Is It Burning Within? Part 2
Jeremiah 20:9,“Then I said, I will not make mention of him, nor speak any more in his name. But his word was in mine heart as a burning fire shut up in my bones, and I was weary with forbearing, and I could not stay.”
New Testament churches are to be on the offensive, not the defensive, in their orientation. We are not to get caught up in fighting each other, but should fight the enemy. Our job is to save as many as possible from the impending judgment. Think of those who have paid the price to keep us free.
God did not call us to be superhuman. Everyone had forsaken Jeremiah. He was disgusted with his calling and with God, and was driven to the point of wanting to quit. He is saying, “I’ll just take the easy way out.” Why did God not kill Jeremiah as he requested? Read Psalm 103:13-18. I often take comfort in these verses. He takes pity on us and remembers that we are but dust. This is a great lesson: you do not have to know it all, and how to do it all.
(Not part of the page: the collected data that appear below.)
Lemma live_transitions x :
  live_target dfa x -> exists n ts, (dfa_nodes dfa).[x] = Some n /\ node_transitions dfa n = Some ts /\ sorted_from 0 ts.
Proof.
  intros (n & Hn & Hk). destruct (wf_trans _ _ (wf_nodes _ (mg_wf _ _ Hdfa) x n Hn Hk)) as (ts & Hts & Hs & _). by exists n, ts.
Qed.

Lemma live_step o c : live_node dfa o -> live_node dfa (x ← o; dfa_step dfa x c).
Proof.
  intros Ho y Hy. destruct o as [x|]; [|done]. rewrite option_bind_Some in Hy. destruct (Ho x eq_refl) as (n & Hn & Hk).
  unfold dfa_step in Hy. rewrite Hn, option_bind_Some in Hy.
  destruct (wf_trans _ _ (wf_nodes _ (mg_wf _ _ Hdfa) x n Hn Hk)) as (ts & Hts & _ & Hl). rewrite Hts, option_bind_Some in Hy.
  apply ts_step_elem in Hy as (r & Hr & _). rewrite Forall_forall in Hl. exact (Hl _ Hr).
Qed.

Lemma add_node_actions_spec `{HashSetLaws AS} (acts : AS) o :
  Forall (hs_key (T := AS)) U -> live_node dfa o -> small_node o ->
  exists acts', add_node_actions dfa acts (half o) = Some acts' /\
    forall a, a ∈ hs_iter acts' <-> a ∈ hs_iter acts \/ node_accepts dfa o a.
Proof.
  intros HU Ho Hsm. unfold add_node_actions. rewrite (half_valid o Hsm). destruct o as [x|]; cbn [negb].
  - change (half (Some x)) with x. destruct (Ho x eq_refl) as (n & Hn & Hk). rewrite Hn, option_bind_Some.
    destruct (mg_slices _ _ Hdfa x n Hn Hk) as (Hs & Hl & He). rewrite u32_small by lia.
    replace (m_actionsStart n + m_actionsLength n - m_actionsStart n) with (m_actionsLength n) by lia.
    destruct (wf_acts _ _ (wf_nodes _ (mg_wf _ _ Hdfa) x n Hn Hk)) as (l & Hl' & _). unfold node_actions in Hl'. rewrite Hl', option_bind_Some.
    eexists. split; [reflexivity|]. intros a.
    assert (Hacc : forall a, node_accepts dfa (Some x) a <-> a ∈ l).
    { intros b. unfold node_accepts, dfa_accepts. split.
      - intros (y & [= <-] & n' & l' & Hn' & Ha' & Hin). unfold node_actions in Ha'. congruence.
      - intros Hin. exists x. split; [done|]. by exists n, l. }
    rewrite Hacc, elem_of_hs_add_all; [tauto|]. apply Forall_forall. intros b Hb. rewrite Forall_forall in HU. apply HU.
    apply (mg_actions _ _ Hdfa x); [by apply Ho|]. apply Hacc in Hb as (y & [= <-] & Hb). done.
  - exists acts. split; [done|]. intros a. split; [by left|]. intros [?|(x & ? & _)]; done.
Qed.

Lemma node_accepts_in o a : live_node dfa o -> node_accepts dfa o a -> a ∈ U.
Proof. intros Ho (x & Hx & Ha). apply (mg_actions _ _ Hdfa x); [by apply Ho|done]. Qed.

Lemma live_accepts_small x a : live_target dfa x -> dfa_accepts dfa x a -> 0 <= a < 2 ^ 49.
Proof.
  intros (n & Hn & Hk) (n' & acts & Hn' & Ha & Hin). rewrite Hn in Hn'. injection Hn' as <-.
  destruct (wf_acts _ _ (wf_nodes _ (mg_wf _ _ Hdfa) x n Hn Hk)) as (acts' & Ha' & Hall). rewrite Ha in Ha'. injection Ha' as <-.
  rewrite Forall_forall in Hall. by apply Hall.
Qed.
End OneDFA.

(** ** Growing DFAs *)

Record dfa_grows (dfa dfa' : DFA) : Prop := {
  dg_nodes : exists w, dfa_nodes dfa' = dfa_nodes dfa ++ w;
  dg_acts : exists w, dfa_actions dfa' = dfa_actions dfa ++ w;
  dg_ranges : exists w, transitionRanges dfa' = transitionRanges dfa ++ w;
  dg_dests : exists w, transitionDestinations dfa' = transitionDestinations dfa ++ w
}.

#[export] Instance dfa_grows_preorder : PreOrder dfa_grows.
Proof.
  split.
  - intros d. split; exists []; by rewrite app_nil_r.
  - intros d1 d2 d3 [[w1 W1] [a1 A1] [r1 R1] [t1 T1]] [[w2 W2] [a2 A2] [r2 R2] [t2 T2]]. split; eexists.
    + rewrite W2, W1, <- (assoc_L (++)). reflexivity.
    + rewrite A2, A1, <- (assoc_L (++)). reflexivity.
    + rewrite R2, R1, <- (assoc_L (++)). reflexivity.
    + rewrite T2, T1, <- (assoc_L (++)). reflexivity.
Qed.

Lemma append_transition_grows dfa r t : dfa_grows dfa (append_transition dfa r t).
Proof. split; cbn; first [exists []; by rewrite app_nil_r|by eexists]. Qed.

Lemma setLastActions_snoc nodes n start len :
  setLastActions (nodes ++ [n]) start len = Some (nodes ++ [mkDFANode start (m_transitionsStart n) (u16 len) (m_transitionsLength n) (m_flags n)]).
Proof.
  unfold setLastActions. rewrite length_app. cbn [length]. replace (Z.of_nat (length nodes + 1) - 1) with (vlen nodes) by lia.
  rewrite vec_at_snoc, option_bind_Some, vec_set_Some by (rewrite length_app; cbn; lia). rewrite Nat2Z.id.
  by rewrite insert_app_r_alt, Nat.sub_diag by lia.
Qed.

(** ** The invariant *)

Section Merge.
Context {AS : Type} `{HashSetLaws AS} (dfaA dfaB : DFA) (U : list Z).
Hypothesis HA : mergeable U dfaA.
Hypothesis HB : mergeable U dfaB.
Hypothesis HU : Forall (hs_key (T := AS)) U.
Hypothesis HUlen : vlen U <= 65535.

(** There is one node for every pair of nodes that are not killed, one of them being none. *)
Definition pairs_count : Z := (graphSize dfaA + 1) * (graphSize dfaB + 1).
Hypothesis Hsmall : 128 * pairs_count < 2 ^ 31.
Hypothesis Hfit : pairs_count * vlen U < 2 ^ 32.

Abbreviation step := (pair_step dfaA dfaB).

Definition live_pair (p : pair_) : Prop := live_node dfaA (fst p) /\ live_node dfaB (snd p).
(** One of the DFAs still moves. *)
Definition valid_pair (p : pair_) : Prop := live_pair p /\ p <> (None, None).
Definition pair_accepts (p : pair_) (a : Z) : Prop := node_accepts dfaA (fst p) a \/ node_accepts dfaB (snd p) a.

Lemma live_pair_small p : live_pair p -> small_pair p.
Proof. intros [H1' H2']. split; [apply (live_small dfaA)|apply (live_small dfaB)]; done || by eapply mg_small. Qed.

Lemma valid_small p : valid_pair p -> small_pair p.
Proof. intros [Hp _]. by apply live_pair_small. Qed.

Lemma live_pair_step p c : live_pair p -> live_pair (step p c).
Proof. intros [H1' H2']. split; [apply (live_step U dfaA)|apply (live_step U dfaB)]; done. Qed.

Lemma pair_accepts_in p a : valid_pair p -> pair_accepts p a -> a ∈ U.
Proof. intros [[H1' H2'] _] [Ha|Ha]; [eapply (node_accepts_in U dfaA)|eapply (node_accepts_in U dfaB)]; done. Qed.

Definition node_options (dfa : DFA) : list (option Z) := None :: map Some (live_from 0 (dfa_nodes dfa)).

Lemma live_options dfa o : live_node dfa o -> o ∈ node_options dfa.
Proof.
  intros Ho. destruct o as [x|]; [right|by left]. apply list_elem_of_fmap. exists x. split; [done|].
  destruct (Ho x eq_refl) as (n & [Hx Hn]%vec_at_Some & Hk). apply (elem_of_live_from _ _ 0 (Z.to_nat x) n Hn Hk). lia.
Qed.

Lemma pairs_bound ps : NoDup ps -> Forall valid_pair ps -> vlen ps < pairs_count.
Proof.
  intros Hnd Hv. rewrite Forall_forall in Hv. assert (Hsub : (None, None) :: ps ⊆+ List.list_prod (node_options dfaA) (node_options dfaB)).
  { apply NoDup_submseteq; [apply NoDup_cons; split; [|done]; by intros [_ ?]%Hv|]. intros [a b] Hp. apply list_elem_of_In, in_prod_iff.
    apply elem_of_cons in Hp as [[= -> ->]|[[Ha Hb] _]%Hv]; (split; apply list_elem_of_In; [|]; by first [left|apply live_options]). }
  apply submseteq_length in Hsub. rewrite List.length_prod in Hsub. unfold node_options in Hsub. cbn [length] in Hsub.
  rewrite !length_map in Hsub. unfold pairs_count. rewrite (graphSize_count U dfaA HA), (graphSize_count U dfaB HB). lia.
Qed.

Record merger_inv (T : Z) (m : DFAMerger) (ps : list pair_) : Prop := {
  mi_length : length ps = length (dfa_nodes (m_output m));
  mi_nodup : NoDup ps;
  mi_valid : Forall valid_pair ps;
  mi_mapping : forall p i, valid_pair p -> m_nodeMapping m !! signature p = Some i <-> ps.[i] = Some p;
  mi_nodes : forall i p, ps.[i] = Some p -> exists n acts, (dfa_nodes (m_output m)).[i] = Some n /\
    node_actions (m_output m) n = Some acts /\ forall a, a ∈ acts <-> pair_accepts p a;
  mi_acts : vlen (dfa_actions (m_output m)) <= vlen U * vlen ps;
  mi_owned : owned T (m_output m);
  mi_root : dfa_root (m_output m) = 0
}.

Lemma merger_bound T m ps : merger_inv T m ps -> vlen ps < pairs_count.
Proof. intros Hm. apply pairs_bound; apply Hm. Qed.

(** What a turn adds. *)
Record merger_grows (m m' : DFAMerger) (new : list pair_) : Prop := {
  gr_output : dfa_grows (m_output m) (m_output m');
  gr_unprocessed : m_unprocessedNodes m' = rev (map signature new) ++ m_unprocessedNodes m
}.

Lemma merger_grows_refl m : merger_grows m m [].
Proof. split; [reflexivity|done]. Qed.

Lemma merger_grows_trans m1 m2 m3 n1 n2 : merger_grows m1 m2 n1 -> merger_grows m2 m3 n2 -> merger_grows m1 m3 (n1 ++ n2).
Proof.
  intros [O1 U1] [O2 U2]. split; [by etransitivity|]. by rewrite U2, U1, map_app, rev_app_distr, (assoc_L (++)).
Qed.

(** ** Creating a node *)

(** The output with a node for the actions [acts]. *)
Definition with_node (dfa : DFA) (acts : list Z) : DFA :=
  mkDFA (dfa_nodes dfa ++ [mkDFANode (vlen (dfa_actions dfa)) 0 (vlen acts) 0 0]) (dfa_actions dfa ++ acts) (transitionRanges dfa)
    (transitionDestinations dfa) (dfa_root dfa).

Lemma with_node_grows dfa acts : dfa_grows dfa (with_node dfa acts).
Proof. split; cbn; first [exists []; by rewrite app_nil_r|by eexists]. Qed.

Lemma pair_actions_spec p :
  valid_pair p ->
  exists actsA acts : AS, add_node_actions dfaA hs_empty (half (fst p)) = Some actsA /\
    add_node_actions dfaB actsA (half (snd p)) = Some acts /\ (forall a, a ∈ hs_iter acts <-> pair_accepts p a) /\ vlen (hs_iter acts) <= vlen U.
Proof.
  intros Hp. pose proof (valid_small p Hp) as [Hs1 Hs2]. destruct (proj1 Hp) as [Hp1 Hp2].
  destruct (add_node_actions_spec U dfaA HA (hs_empty : AS) (fst p) HU Hp1 Hs1) as (actsA & EA & HinA).
  destruct (add_node_actions_spec U dfaB HB actsA (snd p) HU Hp2 Hs2) as (acts & EB & HinB).
  exists actsA, acts. split; [done|]. split; [done|].
  assert (Ha : forall a, a ∈ hs_iter acts <-> pair_accepts p a).
  { intros a. rewrite HinB, HinA. pose proof (elem_of_hs_empty (T := AS) a). unfold pair_accepts. tauto. }
  split; [done|]. apply Nat2Z.inj_le, submseteq_length, NoDup_submseteq; [apply hs_iter_nodup|].
  intros a Hin. apply Ha in Hin. by eapply (pair_accepts_in p).
Qed.

Lemma create_node m T ps p :
  merger_inv T m ps -> valid_pair p -> m_nodeMapping m !! signature p = None ->
  exists acts, (forall a, a ∈ acts <-> pair_accepts p a) /\ vlen acts <= vlen U /\
    getOrCreateCombinedNode (AS := AS) dfaA dfaB m (signature p) =
    Some (mkMerger (with_node (m_output m) acts) (<[signature p := vlen ps]> (m_nodeMapping m)) (signature p :: m_unprocessedNodes m), vlen ps).
Proof.
  intros Hm Hp Hnone. destruct (pair_actions_spec p Hp) as (actsA & acts & EA & EB & Ha & Hl).
  exists (hs_iter acts). split; [done|]. split; [done|]. unfold getOrCreateCombinedNode. rewrite Hnone.
  pose proof (valid_small p Hp) as Hs. rewrite (extractA_signature p Hs), (extractB_signature p Hs), EA, option_bind_Some, EB, option_bind_Some.
  pose proof (merger_bound T m ps Hm) as Hb. pose proof (mi_acts _ _ _ Hm) as Hacts. pose proof (mi_length _ _ _ Hm) as Hlen.
  assert (vlen (dfa_actions (m_output m)) < 2 ^ 32) by nia.
  assert (Hsz : vlen (dfa_actions (m_output m)) + vlen (hs_iter acts) < 2 ^ 32).
  { assert (Hnew : vlen (ps ++ [p]) < pairs_count).
    { apply pairs_bound; [|apply Forall_app; split; [apply Hm|by constructor]]. apply NoDup_app. split_and!; [apply Hm| |apply NoDup_singleton].
      intros q Hq ->%list_elem_of_singleton. apply list_elem_of_lookup in Hq as [i Hi].
      rewrite <- (vec_at_nat ps i) in Hi. apply (mi_mapping _ _ _ Hm p _ Hp) in Hi. congruence. }
    rewrite length_app in Hnew. cbn in Hnew. nia. }
  rewrite setLastActions_snoc, option_bind_Some, !length_app. cbn [length]. rewrite (u32_small (vlen (dfa_actions (m_output m)))) by lia.
  rewrite !(u32_small (Z.of_nat (length (dfa_actions _) + _))) by lia. rewrite (u32_small (_ - _)), uwrap_small by lia.
  replace (Z.of_nat (length (dfa_actions (m_output m)) + length (hs_iter acts)) - vlen (dfa_actions (m_output m))) with (vlen (hs_iter acts)) by lia.
  replace (Z.of_nat (length (dfa_nodes (m_output m)) + 1) - 1) with (vlen ps) by lia.
  rewrite (u32_small (vlen ps)) by lia. done.
Qed.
God did not call us to fail. God never gives manna for tomorrow. When He told Paul, “My grace is sufficient for thee,” He was not making reference to a lifetime, but grace for the need of the moment. What happened to Jeremiah that set him on fire?
He thought about the Word of God. We, too, need to settle this in our hearts. God gave us His complete revelation – all of it. He preserved it for us, just the way He wants it, in the King James Bible. We don’t have to see one single prayer answered or one soul saved to stay faithful to God. He commands us to preach in season, out of season, and leave the results to Him! Let God’s Word burn in your heart.
Read Psalms 137-139. Read Jeremiah 20:9.
“Is It Burning Within?”
Jeremiah 20:9, “Then I said, I will not make mention of him, nor speak any more in his name. But his word was in mine heart as a burning fire shut up in my bones, and I was weary with forbearing, and I could not stay.”
Have you ever been so upset with God that you were not interested in talking to or about Him? Let’s be honest about it so that the Holy Spirit can work in our hearts.
Jeremiah did not think too highly of himself. In fact, he reminds me of Job when he said, “Why don’t you just kill me?” He was in a real crisis in his personal life and needed to learn how to be encouraged in time of trouble; so do we.
An important lesson to learn from Jeremiah is that God chooses men who are little in their own sight; He does not use big shots. God sometimes sends people who encourage us; but sometimes we deal with those who fail to give us encouragement when we need it.
Remember when, as a boy, David took on the giant Philistine? He said, “Thou comest to me with a sword, and with a spear, and with a shield: but I come to thee in the name of the Lord of hosts, the God of the armies of Israel, whom thou has defied.”
Look at Jeremiah upon his call in Jeremiah 1:1-6, when he said, “I cannot speak, for I am a child.”
God did not call Jeremiah to an easy task; the religious and political leaders hated him. We have to remember that we are not called to be entertainers, but to preach the Word of God. To be concluded tomorrow!
Read Nehemiah 1-4. Buy a small gift of appreciation for your pastor.